After finishing his talk with Curator Wu, Li Feng turned and exited the lab capsule. He walked over to the glass wall and looked at Mr. Long, who had resumed meditating on the other side.

“Mr. Long,” he knocked on the glass, “I have something I want to ask you.”

“If it’s about certain top-level secrets of Yun City, I can’t possibly tell you in front of all these people,” Mr. Long said calmly with his eyes closed.

“They’re all dead,” Li Feng replied.

“Bullshit,” Gao Shan said just as calmly—he’d probably been worn down to the point of apathy.

“Those two chiefs,” Li Feng looked at Mr. Long, “you know who they are, right? Based on the timeline, when Old Wu locked them up in the storage room, that was after you took office.”

“Personnel changes in the lab aren’t under my jurisdiction,” Mr. Long said.

“Placing two chief scientists in a storage room to monitor surveillance—such a personnel change that directly impacts Yun City’s scientific capacity—doesn’t require your or the General’s approval?” Li Feng said. “So if I kill Lao Wu right now, that’s also fine?”

“Don’t you have anyone else to use as a hostage?!” Curator Wu cursed behind him. “You’re insane!”

“There are only two humans here,” Li Feng glanced back at him, then turned again to Mr. Long. “Is it because they know something about the General?”

Mr. Long sighed lightly and opened his eyes.

“There’s more, isn’t there?” Li Feng said. “What else do they know?”

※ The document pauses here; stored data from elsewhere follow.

(** * The NVDLA loadable interface (umd/core/include/nvdla/ILoadable.h)

    A shallow embedding of the record types of [nvdla::ILoadable], of their
    constructors and conversions to and from the C wire shapes, of the
    abstract interface, and of the table-backed query layer behind it.

    Integers of the fixed-width types NvU8, NvU16, NvU32, NvU64 and NvS16 are
    carried as [Z]; an assignment between two fields of one type copies the
    value as it is. *)

From Stdlib Require Import ZArith Lia.
From stdpp Require Import base option list gmap strings sorting.

Local Open Scope Z_scope.

(* ===================================================================== *)
(** ** Fixed-width integers (nvdla/c/NvDlaType.h) *)
(* ===================================================================== *)

Definition NvU8_range (v : Z) : Prop := 0 <= v < 2 ^ 8.
Definition NvU16_range (v : Z) : Prop := 0 <= v < 2 ^ 16.
Definition NvU32_range (v : Z) : Prop := 0 <= v < 2 ^ 32.
Definition NvU64_range (v : Z) : Prop := 0 <= v < 2 ^ 64.

(** The conversion of an integer to NvU16, as in the comparison
    [bind_id != -1] of the comment on [tensor_desc_id]. *)
Definition to_NvU16 (v : Z) : Z := v mod 2 ^ 16.

(* ===================================================================== *)
(** ** The enumerators of nvdla/c/NvDlaLoadable.h *)
(* ===================================================================== *)

(** The macros NVDLA_LOADABLE_* are defined in nvdla/c/NvDlaLoadable.h, which
    is not among the sources; the enums of [ILoadable] only rename them.  Their
    values are a parameter of the development. *)
Class NvDlaLoadableH : Type := {
  NVDLA_LOADABLE_INTERFACE_NONE : Z;
  NVDLA_LOADABLE_INTERFACE_DLA1 : Z;
  NVDLA_LOADABLE_MEMORY_DOMAIN_SYSMEM : Z;
  NVDLA_LOADABLE_MEMORY_DOMAIN_SRAM : Z;
  NVDLA_LOADABLE_MEMORY_FLAGS_NONE : Z;
  NVDLA_LOADABLE_MEMORY_FLAGS_ALLOC : Z;
  NVDLA_LOADABLE_MEMORY_FLAGS_SET : Z;
  NVDLA_LOADABLE_MEMORY_FLAGS_INPUT : Z;
  NVDLA_LOADABLE_MEMORY_FLAGS_OUTPUT : Z;
  NVDLA_LOADABLE_EVENT_OP_WAIT : Z;
  NVDLA_LOADABLE_EVENT_OP_SIGNAL : Z
}.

Mr. Long glanced at Chen Dang and Gao Shan. He looked hesitant. He clearly didn’t want to talk, but if Qiu Shi contacted the two again like before, and it involved those secrets, Li Feng being completely in the dark could delay the rescue.

“We’re not entirely in the dark,” Chen Dang spoke up. “Some secrets that are considered top secret in Yun City aren’t necessarily so here.”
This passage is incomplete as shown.